If one can put the strategy of al-Qaeda and the Taliban in Afghanistan in a nutshell, it can be described as destabilize and prevail. It may sound simple, but it is potent in the sense that as long as that terrorist group succeeds in destabilizing the government of interim President Hamid Karzai, it can not only create sentiments of defeat and dejection among representatives and supporters of the current government, but also sustain a sense of high hope and optimism among its own supporters that their victory is only around the corner.

The most critical and imminent objectives for the United States after the dismantlement of the Taliban regime should have been to plunge into rebuilding the new Afghan government. A glaring reality about that troubled country was that after the expulsion of the Soviet occupiers in 1989, no systematic endeavors were undertaken by any major power, group of powers, or the United Nations to establish a central government, and assiduously work to establish and then enhance the legitimacy of that government.
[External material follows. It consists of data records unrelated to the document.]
(* ===== verification/MemoryAdmin.v ===== *)
(** * The in-memory event store: command-line operations

    The introspection side of [src/adapters/memory/memory.go] used by the CLI:
    stream listings, statistics, projection records, migrations, diagnostics.
    Loops over a map use an arbitrary enumeration ([MapOrder]). *)

From S2P Require Import Prelude.
From S2P Require Import Types.
From S2P Require Import Common.
From S2P Require Import MemoryAdapter.
From S2P Require Import LogInvariant.
From Stdlib Require Import QArith.QArith_base.
Open Scope Z_scope.

Record StreamSummary := mkStreamSummary {
  ss_StreamID : string;
  ss_EventCount : Z;
  ss_LastEventType : string;
  ss_LastUpdated : Time;
}.

Record EventTypeCount := mkEventTypeCount { etc_Type : string; etc_Count : Z }.

(** [AvgEventsPerStream] is kept exact: the rounding of [float64] is not modelled. *)
Record EventStoreStats := mkEventStoreStats {
  es_TotalEvents : Z;
  es_TotalStreams : Z;
  es_EventTypes : Z;
  es_AvgEventsPerStream : Q;
  es_TopEventTypes : list EventTypeCount;
}.

Definition hasPrefix (s prefix : string) : bool := String.prefix prefix s.

Definition sortStreamSummaries : list StreamSummary → list StreamSummary :=
  exchangeSort (λ x y, ss_LastUpdated x <? ss_LastUpdated y).

Definition sortEventTypeCounts : list EventTypeCount → list EventTypeCount :=
  exchangeSort (λ x y, etc_Count x <? etc_Count y).

Definition sortStrings : list string → list string :=
  exchangeSort (λ x y, negb (String.leb x y)).

Section Admin.
Context {MO : MapOrder}.

Definition lastEventType (evs : list StoredEvent) : string :=
  match last evs with Some e => se_Type e | None => "" end.

Definition summarize (sd : streamData) : StreamSummary :=
  mkStreamSummary (si_StreamID (sd_info sd)) (si_EventCount (sd_info sd))
    (lastEventType (sd_events sd)) (si_UpdatedAt (sd_info sd)).

Definition ListStreams (env : Env) (prefix : string) (limit : Z) (a : MemoryAdapter)
    : res (list StreamSummary) :=
  check_ctx env;;
  returnIf (ma_closed a) ErrAdapterClosed;;
  let selected := filter (λ p : string * streamData,
                    prefix = "" ∨ hasPrefix (si_StreamID (sd_info p.2)) prefix = true)
                    (range (ma_streams a)) in
  let summaries := sortStreamSummaries ((λ p, summarize p.2) <$> selected) in
  Ok (if (0 <? limit) && (limit <? Z.of_nat (length summaries))
      then take (Z.to_nat limit) summaries else summaries).

(** The loop of [GetStreamEvents]: [n] events were kept so far. *)
Fixpoint pageEvents (fromVersion limit n : Z) (evs : list StoredEvent) : list StoredEvent :=
  match evs with
  | [] => []
  | e :: rest =>
      if fromVersion <? se_Version e then
        cloneStoredEvent e ::
        (if (0 <? limit) && (limit <=? n + 1) then []
         else pageEvents fromVersion limit (n + 1) rest)
      else pageEvents fromVersion limit n rest
  end.

Definition GetStreamEvents (env : Env) (streamID : string) (fromVersion limit : Z)
    (a : MemoryAdapter) : res (list StoredEvent) :=
  check_ctx env;;
  returnIf (ma_closed a) ErrAdapterClosed;;
  match ma_streams a !! streamID with
  | None => Ok []
  | Some stream => Ok (pageEvents fromVersion limit 0 (sd_events stream))
  end.

(** [typeCount[event.Type]++] over the log. *)
Definition countTypes (evs : list StoredEvent) : gmap string Z :=
  foldl (λ m e, <[se_Type e := i64 (default 0 (m !! se_Type e) + 1)]> m) ∅ evs.

Definition GetEventStoreStats (env : Env) (a : MemoryAdapter) : res EventStoreStats :=
  check_ctx env;;
  returnIf (ma_closed a) ErrAdapterClosed;;
  let total := Z.of_nat (length (ma_globalEvents a)) in
  let streams := Z.of_nat (size (ma_streams a)) in
  let typeCount := countTypes (ma_globalEvents a) in
  let avg := if 0 <? streams then (total # Z.to_pos streams)%Q else 0%Q in
  let top := sortEventTypeCounts ((λ p, mkEventTypeCount p.1 p.2) <$> range typeCount) in
  Ok (mkEventStoreStats total streams (Z.of_nat (size typeCount)) avg (take 5 top)).

Definition ListProjections (env : Env) (a : MemoryAdapter) : res (list projectionInfo) :=
  check_ctx env;;
  returnIf (ma_closed a) ErrAdapterClosed;;
  Ok ((range (ma_projections a)).*2).

Definition GetProjection (env : Env) (name : string) (a : MemoryAdapter)
    : res (option projectionInfo) :=
  check_ctx env;;
  returnIf (ma_closed a) ErrAdapterClosed;;
  Ok (ma_projections a !! name).

Definition SetProjectionStatus (env : Env) (name status : string)
    : op MemoryAdapter error unit :=
  guarded (λ a, check_ctx env;; returnIf (ma_closed a) ErrAdapterClosed) (λ a,
    match ma_projections a !! name with
    | None => (a, Err ErrStreamNotFound)
    | Some p =>
        (set_admin a (<[name := mkProjectionInfo (pi_name p) (pi_position p) status
                                  (time_Now env 0)]> (ma_projections a))
           (ma_migrations a), Ok tt)
    end).

Definition ResetProjectionCheckpoint (env : Env) (name : string)
    : op MemoryAdapter error unit :=
  guarded (λ a, check_ctx env;; returnIf (ma_closed a) ErrAdapterClosed) (λ a,
    let a := set_checkpoints a (<[name := 0]> (ma_checkpoints a)) in
    match ma_projections a !! name with
    | Some p =>
        (set_admin a (<[name := mkProjectionInfo (pi_name p) 0 (pi_status p)
                                  (time_Now env 0)]> (ma_projections a))
           (ma_migrations a), Ok tt)
    | None => (a, Ok tt)
    end).

Definition GetTotalEventCount (env : Env) (a : MemoryAdapter) : res Z :=
  check_ctx env;;
  returnIf (ma_closed a) ErrAdapterClosed;;
  Ok (i64 (ma_globalPosition a)).

Definition GetAppliedMigrations (env : Env) (a : MemoryAdapter) : res (list string) :=
  check_ctx env;;
  returnIf (ma_closed a) ErrAdapterClosed;;
  Ok (sortStrings ((range (ma_migrations a)).*1)).

Definition RecordMigration (env : Env) (name : string) : op MemoryAdapter error unit :=
  guarded (λ a, check_ctx env;; returnIf (ma_closed a) ErrAdapterClosed) (λ a,
    (set_admin a (ma_projections a)
       (<[name := mkMigrationRecord name (time_Now env 0)]> (ma_migrations a)), Ok tt)).

Definition RemoveMigrationRecord (env : Env) (name : string) : op MemoryAdapter error unit :=
  guarded (λ a, check_ctx env;; returnIf (ma_closed a) ErrAdapterClosed) (λ a,
    (set_admin a (ma_projections a) (delete name (ma_migrations a)), Ok tt)).

Definition ExecuteSQL (env : Env) (sql : string) (a : MemoryAdapter) : res unit :=
  check_ctx env;; returnIf (ma_closed a) ErrAdapterClosed.

(** The event count of [CheckSchema], summed over the streams. *)
Definition CheckSchema (env : Env) (tableName : string) (a : MemoryAdapter) : res Z :=
  check_ctx env;;
  returnIf (ma_closed a) ErrAdapterClosed;;
  Ok (foldl (λ n p, i64 (n + Z.of_nat (length (sd_events p.2)))) 0 (range (ma_streams a))).

(** Total, behind and maximum position of [GetProjectionHealth]. *)
Definition GetProjectionHealth (env : Env) (a : MemoryAdapter) : res (Z * Z * Z) :=
  check_ctx env;;
  returnIf (ma_closed a) ErrAdapterClosed;;
  let maxPosition := i64 (ma_globalPosition a) in
  let behind := foldl (λ n p, if pi_position p.2 <? maxPosition then i64 (n + 1) else n) 0
                  (range (ma_projections a)) in
  Ok (Z.of_nat (size (ma_projections a)), behind, maxPosition).
End Admin.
No similar attempts were made to improve the security environment of Afghanistan.

So, the international expectation after ousting the Taliban from power was that the US would take all necessary steps not to repeat the mistakes of the past and would remain focused on establishing and nurturing the Afghan Interim Authority (AIA), especially since it was hand-picked by the Bush administration.

But the awesome mission of rebuilding a legitimate government in Afghanistan and the related important tasks were abandoned to bring about a regime change in Iraq. Consequently, today's Afghanistan has no legitimate government beyond the outskirts of Kabul. Warlordism - the fiefdoms established by warlords that undermine all chances of the emergence of an effective central government - that prevailed during the pre-Taliban phase of the mujahideen government have resurged with a vengeance.

Even though US forces have been present in Afghanistan since the ouster of the Taliban, even they opted to cooperate and promote warlordism simply because the US policy gave primacy to hunting down the remnants of the Taliban and al-Qaeda at the expense of enhancing the scope of governance and legitimacy of the Karzai government. According to a report issued by the Human Rights Watch in the last week of July, warlords whom the US propped up so that they could fight al-Qaeda and the Taliban "are terrorizing much of the country. Their gunmen are intimidating journalists and political opponents as well as robbing, detaining and raping ordinary Afghans with impunity."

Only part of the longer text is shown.